The path calculating module 124 calculates the orbit of the movable body 3, such that inspection time becomes shorter, through the teaching points calculated from the teaching point calculating module 123. Specifically, from the teaching points calculated by the teaching point calculating module 123, the path calculating module 124 calculates the position and posture of the inspection device 2, the position and posture of the tip of the movable body 3, and the control amount of the movable body 3. The control amount of the movable body 3 is an angle of each joint if the movable body 3 is an articulated robot arm, or is a value corresponding to a movement amount if the movable body 3 is a linear motion mechanism.

Assuming that the number of the teaching points obtained by the teaching point calculating module 123 is “n” and a movement cost from the teaching point i to the teaching point j is “cij”, the path calculating module 124 calculates, through all the teaching points once, a path of the teaching points for which a sum of the movement costs becomes smallest. The cost between the teaching points is obtained by using a distance between the teaching points, the size of a difference between the positions and postures calculated from the teaching points, the size of a difference between the positions and postures of the tip of the movable body 3 calculated from the teaching points, the size of the control amount of the movable body 3 calculated from the teaching points, and the like. Among these costs, some may be used by weighting, or all may be used.
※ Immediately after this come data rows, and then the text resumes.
(** Modelled from the spec: [hashPasscode] of [./bcrypt] (PasscodeHasher.hash,
    section 4.2): rejects the empty passcode with [InvalidInput], otherwise
    draws a fresh salt and embeds it in the digest. *)
Definition hash (passcode : string) (e : Entropy) : Settled string * Entropy :=
  if falsy passcode then (Rejected InvalidInput, e)
  else match e with
       | [] => (Rejected Fatal, [])
       | salt :: e' => (Resolved (salt +:+ "$" +:+ kdf salt passcode), e')
       end.

(** Modelled from the spec: [comparePasscode] of [./bcrypt]
    (PasscodeHasher.verify, section 4.2): recomputes with the salt embedded
    in the digest and compares; a mismatch is the value [false], only a
    corrupt digest is an error. *)
Definition verify (passcode hashed : string) (e : Entropy) : Settled bool * Entropy :=
  match split_digest hashed with
  | None => (Rejected MalformedDigest, e)
  | Some (salt, body) => (Resolved (String.eqb (kdf salt passcode) body), e)
  end.

Definition bcrypt_model : BCrypt Entropy :=
  {| hashPasscode := hash; comparePasscode := verify |}.

End PasscodeHasher.

(** The record store: its rows by shared key, and a fault to inject into
    the next writes. *)
Record Store := mkStore {
  rows : gmap string SecureFile;
  write_fault : option Error
}.

(** Modelled from the spec: [createSecureFile] of [./dbService]
    (SecureRecordStore.put, section 4.3): one atomic insert, refused with
    [DuplicateKey] when the shared key exists. *)
Definition put (hashed key file : string) (st : Store) : Settled SecureFile * Store :=
  match write_fault st with
  | Some e => (Rejected e, st)
  | None =>
      match rows st !! key with
      | Some _ => (Rejected DuplicateKey, st)
      | None =>
          let row := mkSecureFile hashed key file in
          (Resolved row, mkStore (<[key := row]> (rows st)) None)
      end
  end.

(** Modelled from the spec: [getSecureFile] of [./dbService]
    (SecureRecordStore.get, section 4.3): a pure lookup, a miss is a value. *)
Definition get (key : string) (st : Store) : Settled (option SecureFile) * Store :=
  (Resolved (rows st !! key), st).

Definition db_model : DBService Store :=
  {| createSecureFile := put; getSecureFile := get |}.

(** The storage backend and the local disk it reads from and writes to. *)
Record Storage := mkStorage {
  files : gmap string (string * string);   (* handle to display name, content *)
  disk : gmap string string;               (* local path to content *)
  issued : nat;                            (* handles given out so far *)
  outage : option Error
}.

Fixpoint has_slash (s : string) : bool :=
  match s with
  | EmptyString => false
  | String c rest => Ascii.eqb c "/"%char || has_slash rest
  end.

(** The last segment of a path. *)
Fixpoint basename (s : string) : string :=
  match s with
  | EmptyString => EmptyString
  | String c rest =>
      if has_slash rest then basename rest
      else if Ascii.eqb c "/"%char then rest
      else s
  end.

(** Modelled from the spec: [uploadFile] of [./googleDriveService]
    (remote storage backend, section 6): [upload(localPath)] yields a fresh
    handle or an error. *)
Definition upload (localPath : string) (g : Storage) : Settled DriveFile * Storage :=
  match outage g with
  | Some e => (Rejected e, g)
  | None =>
      match disk g !! localPath with
      | None => (Rejected (StorageFailure "local file missing"), g)
      | Some content =>
          let handle := "file-" +:+ pretty (issued g) in
          (Resolved (mkDriveFile handle),
           mkStorage (<[handle := (basename localPath, content)]> (files g))
                     (disk g) (S (issued g)) None)
      end
  end.

(** Modelled from the spec: [getFileMetadata] of [./googleDriveService]:
    [getMetadata(handle)] yields the display name or an error. *)
Definition metadata (handle : string) (g : Storage) : Settled (option string) * Storage :=
  match outage g with
  | Some e => (Rejected e, g)
  | None =>
      match files g !! handle with
      | None => (Rejected (StorageFailure "remote file missing"), g)
      | Some (displayName, _) => (Resolved (Some displayName), g)
      end
  end.

(** Modelled from the spec: [downloadFile] of [./googleDriveService]:
    [download(handle, destinationPath)] copies the content to the path. *)
Definition download (handle destinationPath : string) (g : Storage)
  : Settled unit * Storage :=
  match outage g with
  | Some e => (Rejected e, g)
  | None =>
      match files g !! handle with
      | None => (Rejected (StorageFailure "remote file missing"), g)
      | Some (_, content) =>
          (Resolved tt,
           mkStorage (files g) (<[destinationPath := content]> (disk g)) (issued g) None)
      end
  end.

Definition drive_model : GoogleDriveService Storage :=
  {| uploadFile := upload; getFileMetadata := metadata; downloadFile := download |}.

(** [path.join] on two plain segments of a POSIX path. *)
Definition join (a b : string) : string := a +:+ "/" +:+ b.

(** A test double of the slow hash: enough to tell passcodes apart. *)
Definition toy_kdf (salt passcode : string) : string := salt +:+ "#" +:+ passcode.

(** A [Cli] over these collaborators, on a machine whose home directory is
    [home] and whose local files are those of [local]. *)
Definition cli_model (home : string) (local : gmap string string)
  : Cli Store Storage Entropy :=
  {| googleDriveService := drive_model;
     db := db_model;
     bcrypt := bcrypt_model toy_kdf;
     modules := {| generateSharedKey := generate;
                   existsSync := fun p => bool_decide (is_Some (local !! p));
                   homedir := home;
                   path_join := join |} |}.

End SpecModel.
(** ** A sender and a receiver

    Worlds over the collaborators of [SpecModel], for the end-to-end
    scenarios: the sender's machine holds [report.pdf]; the receiver's world
    has the record and the remote file an upload with the passcode [xyz123]
    left behind. *)

Module Scenario.

Import SpecModel.

Definition local_disk : gmap string string := {[ "report.pdf" := "%PDF-1.7" ]}.

Definition cli : Cli Store Storage Entropy := cli_model "/home/u" local_disk.

Definition network_error : Error := mkError "Error" "network unreachable".

Definition no_records : Store := mkStore ∅ None.
Definition failing_records : Store := mkStore ∅ (Some network_error).

Definition drive_up : Storage := mkStorage ∅ local_disk 0 None.
Definition drive_down : Storage := mkStorage ∅ local_disk 0 (Some network_error).

(** The sender types the path and the passcode; the entropy source will
    hand out the key [K7Q2] and the salt [s1]. *)
Definition sender (st : Store) (g : Storage) (passcode : string)
  : World Store Storage Entropy :=
  mkWorld st g ["K7Q2"; "s1"] ["report.pdf"; passcode].

Definition stored : SecureFile := mkSecureFile "s1$s1#xyz123" "K7Q2" "file-0".

Definition one_record : Store := mkStore {[ "K7Q2" := stored ]} None.

Definition one_file : Storage :=
  mkStorage {[ "file-0" := ("report.pdf", "%PDF-1.7") ]} local_disk 1 None.

(** The receiver types [input] at the prompts. *)
Definition receiver (g : Storage) (input : list string)
  : World Store Storage Entropy :=
  mkWorld one_record g [] input.

End Scenario.


(** * Properties of the flows *)

(** ** Running a flow step by step *)

Section Steps.

Context {W A B : Type}.

Lemma after_mkRun (t t' : list Event) (o : Outcome A) (w : W) :
  after t (mkRun o w t') = mkRun o w (t ++ t').
Proof. reflexivity. Qed.

Lemma bind_returned (m : M W A) (k : A -> M W B) w a w' t :
  m w = mkRun (Returned a) w' t -> bind m k w = after t (k a w').
Proof. unfold bind. intros ->. reflexivity. Qed.

Lemma bind_thrown (m : M W A) (k : A -> M W B) w e w' t :
  m w = mkRun (Thrown e) w' t -> bind m k w = mkRun (Thrown e) w' t.
Proof. unfold bind. intros ->. reflexivity. Qed.

Lemma bind_awaiting (m : M W A) (k : A -> M W B) w w' t :
  m w = mkRun AwaitingInput w' t -> bind m k w = mkRun AwaitingInput w' t.
Proof. unfold bind. intros ->. reflexivity. Qed.

Lemma try_returned (body : M W A) handler w a w' t :
  body w = mkRun (Returned a) w' t ->
  try_catch body handler w = mkRun (Returned a) w' t.
Proof. unfold try_catch. intros ->. reflexivity. Qed.

Lemma try_thrown (body : M W A) handler w e w' t :
  body w = mkRun (Thrown e) w' t ->
  try_catch body handler w = after t (handler e w').
Proof. unfold try_catch. intros ->. reflexivity. Qed.

Lemma try_awaiting (body : M W A) handler w w' t :
  body w = mkRun AwaitingInput w' t ->
  try_catch body handler w = mkRun AwaitingInput w' t.
Proof. unfold try_catch. intros ->. reflexivity. Qed.

End Steps.

Lemma bind_assoc {W A B C} (m : M W A) (k1 : A -> M W B) (k2 : B -> M W C) w :
  bind (bind m k1) k2 w = bind m (fun a => bind (k1 a) k2) w.
Proof.
  unfold bind. destruct (m w) as [[a|e|] w1 t1]; cbn; try reflexivity.
  destruct (k1 a w1) as [[b|e|] w2 t2]; cbn; try reflexivity.
  unfold after; cbn. by rewrite app_assoc.
Qed.

Ltac flow_whnf :=
  cbv beta iota zeta delta
    [settle records remote entropy stdin negb falsy_name falsy narrowed fst snd].

(** A primitive of the flow, run on the equations at hand. *)
Ltac flow_prim :=
  unfold text, askPassword, prompts_invisible, on_records, on_remote, on_entropy,
    s_start, s_stop, note, console_error, emit, ret, throw;
  flow_whnf;
  repeat match goal with
         | H : ?lhs = (_, _) |- context [?lhs] => rewrite H; flow_whnf
         end;
  reflexivity.

Ltac flow_step :=
  first
    [ rewrite after_mkRun
    | rewrite bind_assoc
    | erewrite bind_returned by flow_prim
    | erewrite bind_thrown by flow_prim
    | erewrite bind_awaiting by flow_prim
    | erewrite try_returned by (flow_run; reflexivity)
    | erewrite try_thrown by (flow_run; reflexivity)
    | erewrite try_awaiting by (flow_run; reflexivity) ]
with flow_run := flow_whnf; repeat (flow_step; flow_whnf).

(** Runs the flow of the goal to its end and leaves the run it made. *)
Ltac flow_exec :=
  unfold handleFileUpload, handleFileDownload, getFilePathAndPassCode;
  flow_run;
  unfold s_stop, note, console_error, emit, throw;
  repeat rewrite after_mkRun;
  cbn [outcome world trace app].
The path whose cost becomes smallest can be calculated by solving the following Expression (1), for example.

$\begin{matrix} \min \frac{1}{2} \sum_{i = 1}^{n} \sum_{j = 1}^{n} \sum_{k = 1}^{n} c_{ij} n_{k, i} (n_{k + 1, j} + n_{k - 1, j}) s . t . \sum_{k = 1}^{n} n_{k, i} = 1 (i = 1, 2, \dots, n), \sum_{i = 1}^{n} n_{k, i} = 1 (k = 1, 2, \dots, n) & (1) \end{matrix}$

Herein, “nk,i” is a variable indicating the order of the path in which the variable is 1 if it passes through the teaching point i as the k-th point of the path and the variable is 0 otherwise. The path is obtained if the teaching points i at which nk,i=1 is accomplished are traced in order from k=1. The first expression of a constrained condition is a constraint indicating that a teaching point having nk,i=1 is only one (a teaching point to pass k-th is only one) in each k, and the second expression is a constraint indicating that a teaching points having nk,i=1 is only one (each teaching point is passed through only once) in each i.

In the case of a cyclic circuit (closed circuit), “n0,i=nn,i” and “n1,i=nn+1,i” are satisfied. In the case of an open circuit, “n0,i=0 and “nn+1,i=0” are satisfied.

A problem included in an evaluation function by using the constrained condition as a penalty function is expressed by the following Expression (2).

$\begin{matrix} \min \frac{1}{2} \sum_{i = 1}^{n} \sum_{j = 1}^{n} \sum_{k = 1}^{n} c_{ij} n_{k, i} (n_{k + 1, j} + n_{k - 1, j}) + A_{1} \sum_{i}^{n} {(\sum_{k}^{n} n_{k, i} - 1)}^{2} + A_{2} \sum_{k}^{n} {(\sum_{i}^{n} n_{k, i} - 1)}^{2} & (2) \end{matrix}$

Herein, A1 and A2 are parameters indicating weight.

Assuming that a vector indicating the position of the inspection device at the teaching point i is pi, a central axis vector is ai, a vector indicating the position of the tip of the movable body is yi, a central axis vector bi, and a vector indicating the control amount of the movable body is qi, a cost function is expressed by the following Expression (3) etc., for example.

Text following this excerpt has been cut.